Dataset records:
-*-

(** The same request with another body. *)
Definition withBody (body : option Value) (c : Context) : Context :=
  mkContext (params c) (queries c) (forms c) body.

(** The book [AddBook] inserts for a bound book [b]. *)
Definition newBook (b : Book) (newID : ObjectID) : Book :=
  mkBook newID (Title b) (Author b) (Status b) (StartTime b) (EndTime b) [] (Description b).

(** The notes sequence of a book document. *)
Definition docNotes (d : Doc) : list Value :=
  match d !! "notes" with Some (VArr vs) => vs | _ => [] end.

Definition setFields (fs : list (string * Value)) (d : Doc) : Doc :=
  foldl (fun acc kv => <[kv.1 := kv.2]> acc) d fs.

(** The document [d'] is [d] edited with [fields]: a field given as the
    empty string keeps its value, a field given any other value holds
    that value, a field not given keeps its value, and so does [id]. *)
Definition edited (fields : gmap string Value) (d d' : Doc) : Prop :=
  d' !! "id" = d !! "id" /\
  (forall k v, k <> "id" -> fields !! k = Some v -> v <> VStr "" -> d' !! k = Some v) /\
  (forall k, fields !! k = Some (VStr "") -> d' !! k = d !! k) /\
  (forall k, k <> "id" -> fields !! k = None -> d' !! k = d !! k).

(** Every entry of the notes sequence of a book is the identifier of a
    stored note whose [bookid] is the identifier of that book. *)
Definition integrity (s : Service) : Prop :=
  forall b v, b ∈ bookCollection s -> v ∈ docNotes b ->
    exists bid nid d,
      b !! "id" = Some (VOid bid) /\ v = VOid nid /\ d ∈ noteCollection s /\
      d !! "id" = Some (VOid nid) /\ d !! "bookid" = Some (VOid bid).

(** No two documents of a collection carry the same [id]. *)
Definition uniqueIds (l : list Doc) : Prop := NoDup ((fun d : Doc => d !! "id") <$> l).

Definition consistent (s : Service) : Prop :=
  integrity s /\ uniqueIds (bookCollection s) /\ uniqueIds (noteCollection s).

(** [o] is not the identifier of a stored note, as holds of what
    [primitive.NewObjectID] returns. *)
Definition fresh (o : ObjectID) (s : Service) : Prop :=
  forall d, d ∈ noteCollection s -> d !! "id" <> Some (VOid o).






(** ** Sample data *)

(** No timestamp is recognised: enough for bodies that carry none. *)
Definition noTime : string -> option Time := fun _ => None.

Definition idB1 : string := "0000000000000000000000b1".

Definition idN1 : string := "0000000000000000000000a7".

Definition B1 : ObjectID := 177%N.

Definition N1 : ObjectID := 167%N.

Definition dune : Book := mkBook B1 "Dune" "Herbert" 0 zeroTime zeroTime [] "".

Definition ch1 : Note := mkNote N1 B1 "ch1" NilObjectID 5.

Definition jsonBody (v : Value) : Context := mkContext ∅ ∅ ∅ (Some v).

Definition emptyStore : Service := mkService [] [] [] [] [].

(** One book and no note. *)
Definition oneBook : Service := mkService [bookDoc dune] [] [] [] [].

(** One book with its one note. *)
Definition bookWithNote : Service :=
  mkService [<["notes" := VArr [VOid N1]]> (bookDoc dune)] [noteDoc ch1] [] [] [].

Definition detachFails : Service :=
  mkService (bookCollection bookWithNote) (noteCollection bookWithNote) [false; true] [] [].

Definition insertFails (failed : bool) : Service :=
  mkService [bookDoc dune] [] [false; true; failed] [] [].





(** A request whose body is not JSON. *)
Definition notJSON : Context := mkContext ∅ ∅ ∅ None.

(** ** Listing books: the filter of [ListBook]

    [ListBook] reads three query values and keeps the non-empty ones as
    the entries of its filter; with no entry it asks for everything
    ([bson.M{}]).  The values are strings as they come from the query.
    Of the handler, the construction of the filter and the selection it
    asks of the store are embedded; the cursor it then reads is the
    driver's. *)

Definition listQuery (c : Context) : gmap string string :=
  {["title" := Query c "title"; "author" := Query c "author"; "status" := Query c "status"]}.

Definition listFilter (query : gmap string string) : list Filter :=
  (fun kv => (kv.1, VStr kv.2)) <$> filter (fun kv => kv.2 <> "") (map_to_list query).

(** A document is selected when it matches every entry. *)
Definition MatchesAll (f : list Filter) (d : Doc) : Prop :=
  Forall (fun kv => Matches kv d) f.

#[global] Instance MatchesAll_dec f d : Decision (MatchesAll f d).
Proof. unfold MatchesAll. apply _. Defined.

(** The documents [ListBook] asks for, in the order of the store. *)
Definition ListBook_selected (c : Context) (books : list Doc) : list Doc :=
  filter (MatchesAll (listFilter (listQuery c))) books.

(** The number of store calls made between [s] and [s']. *)
Definition calls (s s' : Service) : nat := (length (trace s') - length (trace s))%nat.

(** No document of the collection carries the identifier. *)
Definition unused (o : ObjectID) (l : list Doc) : Prop :=
  forall d, d ∈ l -> d !! "id" <> Some (VOid o).

(** A computation that leaves both collections as they are. *)
Definition readOnly {A : Type} (m : M A) : Prop :=
  forall s, bookCollection (m s).2 = bookCollection s /\
            noteCollection (m s).2 = noteCollection s.

(** The answer of [GetBook], [GetNote] and [ListNoteByBook] for what is
    not there. *)
Definition doesNotExist (id : string) : Response :=
  ResponseError (Errorf "Book %v does not exist\n" [VStr id]).

(** The identifiers of a collection, place by place. *)
Definition ids (l : list Doc) : list (option Value) := (fun d : Doc => d !! "id") <$> l.

Example ObjectIDFromHex_idB1 : ObjectIDFromHex idB1 = Some B1.
Proof. reflexivity. Qed.

Example ObjectIDFromHex_idN1 : ObjectIDFromHex idN1 = Some N1.
Proof. reflexivity. Qed.

Example ObjectIDFromHex_upper : ObjectIDFromHex "0000000000000000000000B1" = Some B1.
Proof. reflexivity. Qed.

Example ObjectIDFromHex_short : ObjectIDFromHex "5f01" = None.
Proof. reflexivity. Qed.

Example ObjectIDFromHex_not_hex : ObjectIDFromHex "0000000000000000000000g1" = None.
Proof. reflexivity. Qed.

(** The scenario of the spec: a book, a note on it, the note deleted. *)
Example scenario_create_then_delete :
  let c1 := jsonBody (VObj [("bookID", VStr idB1); ("content", VStr "ch1")]) in
  let c2 := jsonBody (VObj [("id", VStr idN1)]) in
  let created := AddNote noTime c1 N1 5 oneBook in
  let deleted := DeleteNote noTime c2 created.2 in
  created.1 = ResponseSuccess (DataID N1) /\
  bookCollection created.2 = bookCollection bookWithNote /\
  noteCollection created.2 = noteCollection bookWithNote /\
  deleted.1 = ResponseSuccess (DataCount 1) /\
  bookCollection deleted.2 = bookCollection oneBook /\
  noteCollection deleted.2 = [].
Proof. intros c1 c2 created deleted. repeat split; vm_compute; reflexivity. Qed.

(** ** Properties *)

(** *** Creating a note against a book that does not exist *)

(** C2: when no book matches the given bookID, the append does not fail:
    the note document is inserted and the new identifier is returned. *)
Theorem AddNote_unknown_book :
  let c := jsonBody (VObj [("bookID", VStr idB1); ("content", VStr "ch1")]) in
  AddNote noTime c N1 5 emptyStore =
    (ResponseSuccess (DataID N1),
     mkService [] [noteDoc ch1] []
       [CallUpdateOne BookColl ("id", VOid B1) (Push "notes" (VOid N1));
        CallInsertOne NoteColl (noteDoc ch1)] []).
Proof. vm_compute. reflexivity. Qed.

(** *** Deleting a note that does not exist *)

(** C5: when the identifier matches no note, the deletion does not stop
    at the lookup: the update of the book collection and the deletion
    are both issued, and the answer is a success with count zero. *)
Theorem DeleteNote_unknown_note :
  let c := jsonBody (VObj [("id", VStr idN1)]) in
  DeleteNote noTime c oneBook =
    (ResponseSuccess (DataCount 0),
     mkService [bookDoc dune] [] []
       [CallFindOne NoteColl ("id", VOid N1);
        CallUpdateOne BookColl ("id", VOid NilObjectID) (Pull "notes" (VOid N1));
        CallDeleteOne NoteColl ("id", VOid N1)] []).
Proof. vm_compute. reflexivity. Qed.

(** *** What an edit answers *)

(** C8: an edit of a note that matches no document answers with a
    success and the count zero, and an edit of a book answers with the
    document as it was before the update. *)
Theorem edit_results :
  (let c := jsonBody (VObj [("id", VStr idN1); ("content", VStr "new")]) in
   EditNote c oneBook =
     (ResponseSuccess (DataCount 0),
      mkService [bookDoc dune] [] []
        [CallUpdateOne NoteColl ("id", VOid N1)
           (SetFields (updateFields (<["id" := VOid N1]> {["content" := VStr "new"]})))] []))
  /\
  (let c := jsonBody (VObj [("id", VStr idB1); ("title", VStr "Dune Messiah")]) in
   (EditBook c oneBook).1 = ResponseSuccess (DataDoc (bookDoc dune)) /\
   bookCollection (EditBook c oneBook).2 = [<["title" := VStr "Dune Messiah"]> (bookDoc dune)]).
Proof. repeat split; vm_compute; reflexivity. Qed.

(** *** Identifier validation *)

Lemma rejectedWith_rejected err r s : rejectedWith err r s -> rejectedBeforeStore r s.
Proof. intros [H1 H2]. split; [eauto | done]. Qed.

Ltac run :=
  unfold bind, ret, driver, collection, store, Printf in *; simpl in *.

(** C6: an identifier that arrives in the body of a note deletion or of
    a note creation goes through no validation.  With "xyz", which is
    no identifier, the binding reports an error; the handlers drop it
    and go on to the store with the all-zero identifier.  The deletion
    issues its three calls and answers with a success; the creation
    stores a note whose [bookid] is the all-zero identifier and answers
    with the new identifier. *)
Theorem body_identifier_not_validated :
  ObjectIDFromHex "xyz" = None /\
  (let c := jsonBody (VObj [("id", VStr "xyz")]) in
   (ShouldBindJSON_Note noTime (Body c) zeroNote).2 = true /\
   DeleteNote noTime c bookWithNote =
     (ResponseSuccess (DataCount 0),
      mkService (bookCollection bookWithNote) (noteCollection bookWithNote) []
        [CallFindOne NoteColl ("id", VOid NilObjectID);
         CallUpdateOne BookColl ("id", VOid NilObjectID) (Pull "notes" (VOid NilObjectID));
         CallDeleteOne NoteColl ("id", VOid NilObjectID)] [])) /\
  (let c := jsonBody (VObj [("bookID", VStr "xyz"); ("content", VStr "ch1")]) in
   let stored := mkNote N1 NilObjectID "" NilObjectID 5 in
   (ShouldBindJSON_Note noTime (Body c) zeroNote).2 = true /\
   AddNote noTime c N1 5 oneBook =
     (ResponseSuccess (DataID N1),
      mkService [bookDoc dune] [noteDoc stored] []
        [CallUpdateOne BookColl ("id", VOid NilObjectID) (Push "notes" (VOid N1));
         CallInsertOne NoteColl (noteDoc stored)] [])).
Proof. repeat split; vm_compute; reflexivity. Qed.

(** The same, read against the store: the request is not rejected
    before the store is reached. *)
Lemma DeleteNote_malformed_id :
  let c := jsonBody (VObj [("id", VStr "xyz")]) in
  ObjectIDFromHex "xyz" = None /\
  (ShouldBindJSON_Note noTime (Body c) zeroNote).2 = true /\
  ~ rejectedBeforeStore (DeleteNote noTime c oneBook) oneBook.
Proof.
  split; [reflexivity |]. split; [reflexivity |].
  intros [[err H] _]. vm_compute in H. discriminate.
Qed.

(** The operations that decode the identifier themselves answer a
    malformed identifier with an error before any store access: get
    book, delete book, list notes by book and get note with
    [ErrInvalidHex], edit book and edit note with "Invalid id". *)
Theorem identifier_validation (c : Context) (s : Service) :
  (ObjectIDFromHex (Param c "bookid") = None ->
   rejectedWith ErrInvalidHex (GetBook c s) s) /\
  (ObjectIDFromHex (PostForm c "id") = None ->
   rejectedWith ErrInvalidHex (DeleteBook c s) s) /\
  (ObjectIDFromHex (Query c "bookid") = None ->
   rejectedWith ErrInvalidHex (ListNoteByBook c s) s) /\
  (ObjectIDFromHex (Param c "noteid") = None ->
   rejectedWith ErrInvalidHex (GetNote c s) s) /\
  (forall id, boundFields c !! "id" = Some (VStr id) -> ObjectIDFromHex id = None ->
   rejectedWith (Errorf "Invalid id" []) (EditBook c s) s /\
   rejectedWith (Errorf "Invalid id" []) (EditNote c s) s).
Proof.
  repeat split; try (unfold GetBook, DeleteBook, ListNoteByBook, GetNote;
                     rewrite H; reflexivity);
    unfold EditBook, EditNote; fold (boundFields c); rewrite H; simpl;
    unfold strIdToPrimitive; rewrite H0; reflexivity.
Qed.

Lemma identifier_validation_witness :
  let c := mkContext {["bookid" := "dune"; "noteid" := "ch1"]} {["bookid" := "b1"]}
                     {["id" := "12"]} (Some (VObj [("id", VStr "nope")])) in
  rejectedWith ErrInvalidHex (GetBook c oneBook) oneBook /\
  rejectedWith ErrInvalidHex (DeleteBook c oneBook) oneBook /\
  rejectedWith ErrInvalidHex (ListNoteByBook c oneBook) oneBook /\
  rejectedWith ErrInvalidHex (GetNote c oneBook) oneBook /\
  rejectedWith (Errorf "Invalid id" []) (EditBook c oneBook) oneBook /\
  rejectedWith (Errorf "Invalid id" []) (EditNote c oneBook) oneBook.
Proof.
  intros c.
  destruct (identifier_validation c oneBook) as (H1 & H2 & H3 & H4 & H5).
  split; [apply H1; reflexivity |].
  split; [apply H2; reflexivity |].
  split; [apply H3; reflexivity |].
  split; [apply H4; reflexivity |].
  apply (H5 "nope"); reflexivity.
Defined.

(** *** The store calls, step by step *)

Arguments FindOne : simpl never.
Arguments InsertOne : simpl never.
Arguments UpdateOne : simpl never.
Arguments FindOneAndUpdate : simpl never.
Arguments DeleteOne : simpl never.
Arguments DeleteMany : simpl never.
Arguments deleteNote : simpl never.
Arguments getBook : simpl never.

-*-

Your goal: Starting at the line above that holds "noteCollection deleted.2 = []." and ending at the line that holds "AddNote noTime c N1 5 emptyStore", transcribe each line exactly and include no other lines.

Reply to the task:
  noteCollection deleted.2 = [].
Proof. intros c1 c2 created deleted. repeat split; vm_compute; reflexivity. Qed.

(** ** Properties *)

(** *** Creating a note against a book that does not exist *)

(** C2: when no book matches the given bookID, the append does not fail:
    the note document is inserted and the new identifier is returned. *)
Theorem AddNote_unknown_book :
  let c := jsonBody (VObj [("bookID", VStr idB1); ("content", VStr "ch1")]) in
  AddNote noTime c N1 5 emptyStore =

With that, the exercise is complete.